What to produce: Retype, word for word, each line between the lines holding "(Forall (fun b" and "assert (b =?", inclusive, and leave the rest of the data alone.

|---|

Lemma getb_digits d : 0 <= d < 10 -> getb digits d = 48 + d.
Proof.
  intros Hd. assert (d = 0 \/ d = 1 \/ d = 2 \/ d = 3 \/ d = 4 \/ d = 5 \/ d = 6 \/ d = 7 \/ d = 8 \/ d = 9) as Hc by lia.
  repeat destruct Hc as [->|Hc]; [reflexivity..|]. by rewrite Hc.
Qed.

Lemma printint_loop_dec room x : 0 <= x < 10 ^ Z.of_nat room -> (0 < room)%nat ->
  exists l, printint_loop room x 10 = Ok l /\ Forall digit l /\ lsd_val l = x /\ l <> [] /\ (length l <= room)%nat.
Proof.
  revert x. induction room as [|room IH]; intros x Hx Hr; [lia|].
  pose proof (Z.mod_pos_bound x 10 ltac:(lia)) as Hm. pose proof (Z.div_mod x 10 ltac:(lia)) as Hdm.
  pose proof (Z.div_pos x 10 ltac:(lia) ltac:(lia)) as Hq.
  assert (Hd : getb digits (x mod 10) = 48 + x mod 10) by (apply getb_digits; lia).
  cbn [printint_loop]. rewrite Hd. destruct (x / 10 =? 0) eqn:E.
  - exists [48 + x mod 10]. split; [done|]. split_and!; [constructor; [|done]; unfold digit; lia|cbn; lia|done|cbn; lia].
  - rewrite Nat2Z.inj_succ, Z.pow_succ_r in Hx by lia. destruct room as [|room]; [cbn in Hx; lia|].
    destruct (IH (x / 10)) as (l & El & Dl & Vl & Nl & Ll); [lia|lia|]. exists ((48 + x mod 10) :: l).
    unfold obind. rewrite El. split_and!; [done| |cbn; fold (lsd_val l); lia|done|cbn; lia].
    constructor; [unfold digit; lia|done].
Qed.

Lemma atoi_loop_digits l n s : Forall digit l -> 0 <= n -> n * 10 ^ Z.of_nat (length l) + lsd_val l + 48 <= INT_MAX ->
  Ulib.atoi_loop n (rev l ++ s) = Ulib.atoi_loop (n * 10 ^ Z.of_nat (length l) + lsd_val l) s.
Proof.
  intros Hl. revert n s. induction Hl as [|c l Hc Hl IH]; intros n s Hn Hb; [by rewrite Z.mul_1_r, Z.add_0_r|].
  cbn [rev length lsd_val foldr] in *. fold (lsd_val l) in *. pose proof (lsd_val_nonneg l Hl) as Hv. unfold digit in Hc.
  rewrite Nat2Z.inj_succ, Z.pow_succ_r in * by lia.
  assert (0 < 10 ^ Z.of_nat (length l)) by (apply Z.pow_pos_nonneg; lia).
  rewrite <- app_assoc, IH by nia. cbn [app Ulib.atoi_loop].
  assert ((48 <=? c) && (c <=? 57) = true) as -> by (apply andb_true_intro; lia).
  assert ((n * 10 ^ Z.of_nat (length l) + lsd_val l) * 10 + c <=? INT_MAX = true) as -> by nia.
  f_equal. ring.
Qed.

(** The text of a number: digits, after a minus sign when it is negative. *)
Lemma printint_dec x : -2147483648 <= x <= 2147483647 ->
  exists l, Forall digit l /\ l <> [] /\ lsd_val l = Z.abs x /\ (length l <= 10)%nat /\
    printint x 10 true = Ok (if x <? 0 then 45 :: rev l else rev l).
Proof.
  intros Hx. unfold printint. cbn [andb].
  set (y := if x <? 0 then u32 (- x) else u32 x).
  assert (Hy : y = Z.abs x) by (unfold y, u32; destruct (x <? 0) eqn:E; [rewrite Z.mod_small|rewrite Z.mod_small]; lia).
  destruct (printint_loop_dec 10 y) as (l & El & Dl & Vl & Nl & Ll); [cbn; lia|lia|].
  assert (E16 : printint_loop 16 y 10 = Ok l).
  { clear -El. revert El. generalize y. change 16%nat with (10 + 6)%nat. generalize 10%nat as r.
    intros r. revert l. induction r as [|r IH]; intros l z; [done|]. cbn [Nat.add printint_loop].
    destruct (z / 10 =? 0); [done|]. unfold obind. destruct (printint_loop r (z / 10) 10) as [k| | |] eqn:E; try done.
    by rewrite (IH _ _ E). }
  exists l. split_and!; [done..|congruence|done|]. unfold obind. rewrite E16.
  destruct (x <? 0); [|done]. assert ((length l <? 16)%nat = true) as -> by (apply Nat.ltb_lt; lia). done.
Qed.

(** Round trip through the text of a number: [printf("%d")] of a non-negative
    int followed by [atoi] gives the number back. The bound is exact for [atoi],
    whose sum [n*10 + *s - '0'] overflows before the subtraction above it. *)
Theorem print_then_parse x : 0 <= x <= INT_MAX - 48 ->
  exists l, printf_text "%d" [AInt x] = Ok l /\ Ulib.atoi (l ++ [0]) = Ok x.
Proof.
  intros Hx. unfold INT_MAX in *. destruct (printint_dec x) as (l & Dl & Nl & Vl & Ll & El); [lia|].
  assert (x <? 0 = false) as E0 by lia. rewrite E0 in El. exists (rev l). split.
  - unfold printf_text. texts. cbn -[printint]. rewrite El. cbn. by rewrite app_nil_r.
  - unfold Ulib.atoi. rewrite atoi_loop_digits; [|done|lia|unfold INT_MAX; lia]. cbn.
    f_equal. lia.
Qed.

Lemma print_then_parse_witness : exists l, printf_text "%d" [AInt 2147483599] = Ok l /\ Ulib.atoi (l ++ [0]) = Ok 2147483599.
Proof. apply (print_then_parse 2147483599). unfold INT_MAX. lia. Defined.

(** A path without its terminator, as an argument. *)
Definition path_ok (p : bytes) : Prop := Forall (fun c => 1 <= c < 256) p.

(** The library on a terminated string and what follows it. *)
Lemma cstr_at p z : path_ok p -> cstr (p ++ 0 :: z) = Ok p.
Proof.
  induction 1 as [|c p Hc Hp IH]; [done|]. cbn. assert (c =? 0 = false) as -> by lia. by rewrite IH.
Qed.

Lemma cstr_path p : path_ok p -> cstr (p ++ [0]) = Ok p.
Proof. apply cstr_at. Qed.

Lemma strlen_at p z : path_ok p -> Ulib.strlen (p ++ 0 :: z) = Ok (Z.of_nat (length p)).
Proof.
  induction 1 as [|c p Hc Hp IH]; [done|]. cbn [app Ulib.strlen length]. assert (c =? 0 = false) as -> by lia.
  rewrite IH. cbn. f_equal. lia.
Qed.

Lemma strcpy_at p z : path_ok p -> Ulib.strcpy_bytes (p ++ 0 :: z) = Ok (p ++ [0]).
Proof.
  induction 1 as [|c p Hc Hp IH]; [done|]. cbn. assert (c =? 0 = false) as -> by lia. by rewrite IH.
Qed.

Lemma strchr_at p c z : path_ok p -> c <> 0 ->
  (Forall (fun b => b <> c) p /\ Ulib.strchr (p ++ 0 :: z) c = Ok None) \/
  (exists l1 l2, p = l1 ++ c :: l2 /\ Forall (fun b => b <> c) l1 /\ Ulib.strchr (p ++ 0 :: z) c = Ok (Some (c :: l2 ++ 0 :: z))).
Proof.
  intros Hp Hc. induction Hp as [|b p Hb Hp IH]; [by left|]. cbn [app Ulib.strchr].
  assert (b =? 0 = false) as -> by lia. destruct (b =? c) eqn:E.
  - right. exists [], p. apply Z.eqb_eq in E. by subst.
  - apply Z.eqb_neq in E. destruct IH as [[F1 F2]|(l1 & l2 & -> & F1 & F2)].
    + left. split; [by constructor|done].
    + right. exists (b :: l1), l2. split; [done|]. split; [by constructor|done].
Qed.

Lemma path_bytes p : path_ok p -> Forall byte_ok p.
Proof. intros Hp. eapply Forall_impl; [exact Hp|]. unfold byte_ok. cbn. lia. Qed.

Lemma ucall_run {W A} (f : W -> A * W) w a w' : f w = (a, w') -> ucall f w = Done a w'.
Proof. unfold ucall. by intros ->. Qed.

Lemma uopen_run {W} `{OS W} p m w r w' : path_ok p -> os_open p m w = (r, w') -> uopen (p ++ [0]) m w = Done r w'.
Proof. intros Hp E. unfold uopen, upure, ubind. rewrite cstr_path by done. by apply ucall_run. Qed.

(** * Reading a file *)

Section Reading.
  Context {W : Type} `{OSLaws W}.

(** A file open at [off]. *)
Definition open_at (fd : Z) (p : bytes) (off : nat) (c : bytes) (w : W) : Prop :=
  uv_fds (view w) !! fd = Some (DFile p off) /\ uv_files (view w) !! p = Some c /\ (off <= length c)%nat.

(** One call of [read] for [n] bytes: nothing at the end of the file, else a part
    of it. *)
Lemma read_step fd n p off c w : open_at fd p off c w -> 0 < n ->
  exists w' k, uread fd n w = Done (Z.of_nat k, take k (drop off c)) w' /\ open_at fd p (off + k) c w' /\
    view w' = on_fds (insert fd (DFile p (off + k))) (view w) /\
    (k = O <-> off = length c) /\ (Z.of_nat k = n \/ (off + k)%nat = length c) /\ Z.of_nat k <= n.
Proof.
  intros (Hfd & Hp & Ho) Hn. destruct (read_file fd n w p off c) as (w' & E & V); [done|done|lia|].
  set (data := take (Z.to_nat n) (drop off c)) in *.
  assert (Hl : length data = Nat.min (Z.to_nat n) (length c - off)) by (unfold data; by rewrite length_take, length_drop).
  assert (Hd : data = take (length data) (drop off c)).
  { unfold data at 1. rewrite Hl. destruct (decide (Z.to_nat n <= length c - off)%nat); [f_equal; lia|].
    rewrite !take_ge; [done|rewrite length_drop; lia..]. }
  exists w', (length data). rewrite <- Hd. split; [exact (ucall_run _ _ _ _ E)|]. split; [|split; [done|split_and!; lia]].
  split; [rewrite V; cbn; by rewrite lookup_insert_eq|]. split; [by rewrite V|lia].
Qed.

Lemma open_at_fd fd p off c w : open_at fd p off c w -> uv_fds (view w) !! 1 = Some DTty -> fd <> 1.
Proof. intros (Hfd & _) H1 ->. congruence. Qed.

(** Open a file, run [body] to its end, close it. *)
Lemma with_file {A} p c l (body : Z -> U W unit) (err : U W A) (k : U W A) w :
  path_ok p -> uv_files (view w) !! p = Some c -> p ∉ uv_dirs (view w) -> (size (uv_fds (view w)) < NOFILE)%nat ->
  uv_fds (view w) !! 1 = Some DTty ->
  (forall fd w1, open_at fd p 0 c w1 -> uv_fds (view w1) !! 1 = Some DTty -> exists w2,
    body fd w1 = Done tt w2 /\ prints 1 l (on_fds (insert fd (DFile p (length c))) (view w1)) (view w2)) ->
  exists w', (let* fd := uopen (p ++ [0]) 0 in if fd <? 0 then err else do* body fd in do* uclose fd in k) w = k w' /\
    prints 1 l (view w) (view w').
Proof.
  intros Hpath Hp Hd Hs H1 Hbody. destruct (open_file p w c Hp Hd Hs) as (fd & w1 & E1 & Hfd0 & Hnew & V1).
  destruct (Hbody fd w1) as (w2 & E2 & P2).
  { split; [rewrite V1; cbn; by rewrite lookup_insert_eq|]. split; [by rewrite V1|lia]. }
  { rewrite V1. cbn. rewrite lookup_insert_ne; congruence. }
  pose proof (prints_fds _ _ _ _ P2) as G2. cbn in G2.
  destruct (close_fd fd w2) as (w3 & E3 & V3); [rewrite G2, lookup_insert_eq; by eexists|].
  exists w3. split.
  - ustep (uopen_run p 0 w fd w1 Hpath E1). assert (fd <? 0 = false) as -> by lia. ustep E2.
    by ustep (ucall_run _ _ _ _ E3).
  - apply (prints_on_fds _ _ (delete fd)) in P2. by rewrite on_fds_delete, V1, on_fds_delete, on_fds_delete_none, <- V3 in P2.
Qed.

(** A command that treats its arguments one after the other. [R v f]: the file [f],
    a path and its contents, is one the command is correct on. *)
Lemma each_file (R : uview -> bytes * bytes -> Prop) (Rkept : forall l v v' f, prints 1 l v v' -> R v f -> R v' f)
    (args_loop : list bytes -> U W unit) (line : bytes * bytes -> bytes) fs w :
  (forall w, args_loop [] w = Exited w) ->
  (forall f args w, R (view w) f -> uv_fds (view w) !! 1 = Some DTty -> (size (uv_fds (view w)) < NOFILE)%nat ->
    exists w', args_loop ((f.1 ++ [0]) :: args) w = args_loop args w' /\ prints 1 (line f) (view w) (view w')) ->
  Forall (R (view w)) fs -> uv_fds (view w) !! 1 = Some DTty -> (size (uv_fds (view w)) < NOFILE)%nat ->
  exists w', args_loop ((fun f => f.1 ++ [0]) <$> fs) w = Exited w' /\ prints 1 (concat (line <$> fs)) (view w) (view w').
Proof.
  intros Hnil Hstep. revert w. induction fs as [|f fs IH]; intros w Hfs H1 Hs.
  - exists w. split; [apply Hnil|apply prints_refl].
  - apply Forall_cons in Hfs as [Hf Hfs].
    destruct (Hstep f ((fun f => f.1 ++ [0]) <$> fs) w Hf H1 Hs) as (w1 & E1 & P1). pose proof (prints_fds _ _ _ _ P1) as G1.
    destruct (IH w1) as (w2 & E2 & P2); [|by rewrite G1|by rewrite G1|].
    + eapply Forall_impl; [exact Hfs|]. intros g. by apply Rkept with (1 := P1).
    + exists w2. split; [cbn [fmap list_fmap]; by rewrite E1|]. cbn [fmap list_fmap concat]. by eapply prints_trans.
Qed.
End Reading.

(** * An implementation of the interface *)

Module UView.

Definition free_fd (m : gmap Z desc) : option Z :=
  find (fun fd => bool_decide (m !! fd = None)) (Z.of_nat <$> seq 0 NOFILE).

Definition open (p : bytes) (omode : Z) (v : uview) : Z * uview :=
  if decide (p ∈ uv_dirs v) then (-1, v) else
  match free_fd (uv_fds v) with
  | None => (-1, v)
  | Some fd =>
      let v' := on_fds (insert fd (DFile p 0)) v in
      match uv_files v !! p with
      | Some _ => (fd, v')
      | None => if Z.land omode O_CREATE =? 0 then (-1, v) else (fd, on_fds (insert fd (DFile p 0)) (on_files (insert p []) v))
      end
  end.

Definition read (fd n : Z) (v : uview) : (Z * bytes) * uview :=
  match uv_fds v !! fd with
  | Some (DFile p off) =>
      let data := take (Z.to_nat n) (drop off (default [] (uv_files v !! p))) in
      ((Z.of_nat (length data), data), on_fds (insert fd (DFile p (off + length data))) v)
  | _ => ((-1, []), v)
  end.

Definition write (fd : Z) (l : bytes) (v : uview) : Z * uview :=
  match uv_fds v !! fd with
  | Some DTty => (Z.of_nat (length l), send fd l v)
  | Some (DFile p off) =>
      (Z.of_nat (length l),
       on_fds (insert fd (DFile p (off + length l)))
         (on_files (insert p (overwrite (default [] (uv_files v !! p)) off l)) v))
  | None => (-1, v)
  end.

Definition close (fd : Z) (v : uview) : Z * uview :=
  match uv_fds v !! fd with Some _ => (0, on_fds (delete fd) v) | None => (-1, v) end.

Definition fstat (fd : Z) (v : uview) : (Z * ustat) * uview :=
  match uv_fds v !! fd with
  | Some (DFile p _) => ((0, mkustat T_FILE 1 0 1 (Z.of_nat (length (default [] (uv_files v !! p)))) 511), v)
  | Some DTty => ((0, mkustat T_DEV 1 0 1 0 511), v)
  | None => ((-1, mkustat 0 0 0 0 0 0), v)
  end.

#[export] Instance view_os : OS uview := {
  os_open := open;
  os_read := read;
  os_write := write;
  os_close := close;
  os_fstat := fstat;
  os_chmod p mode v := (if decide (is_Some (uv_files v !! p)) then 0 else -1, v);
  os_unlink p v := (0, on_files (delete p) v);
  os_link p q v := (-1, v);
  os_mkdir p v := (-1, v);
  os_kill pid v := (-1, v)
}.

|---|

Solution to this exercise:
  (Forall (fun b => b <> c) p /\ Ulib.strchr (p ++ 0 :: z) c = Ok None) \/
  (exists l1 l2, p = l1 ++ c :: l2 /\ Forall (fun b => b <> c) l1 /\ Ulib.strchr (p ++ 0 :: z) c = Ok (Some (c :: l2 ++ 0 :: z))).
Proof.
  intros Hp Hc. induction Hp as [|b p Hb Hp IH]; [by left|]. cbn [app Ulib.strchr].
  assert (b =? 0 = false) as -> by lia. destruct (b =? c) eqn:E.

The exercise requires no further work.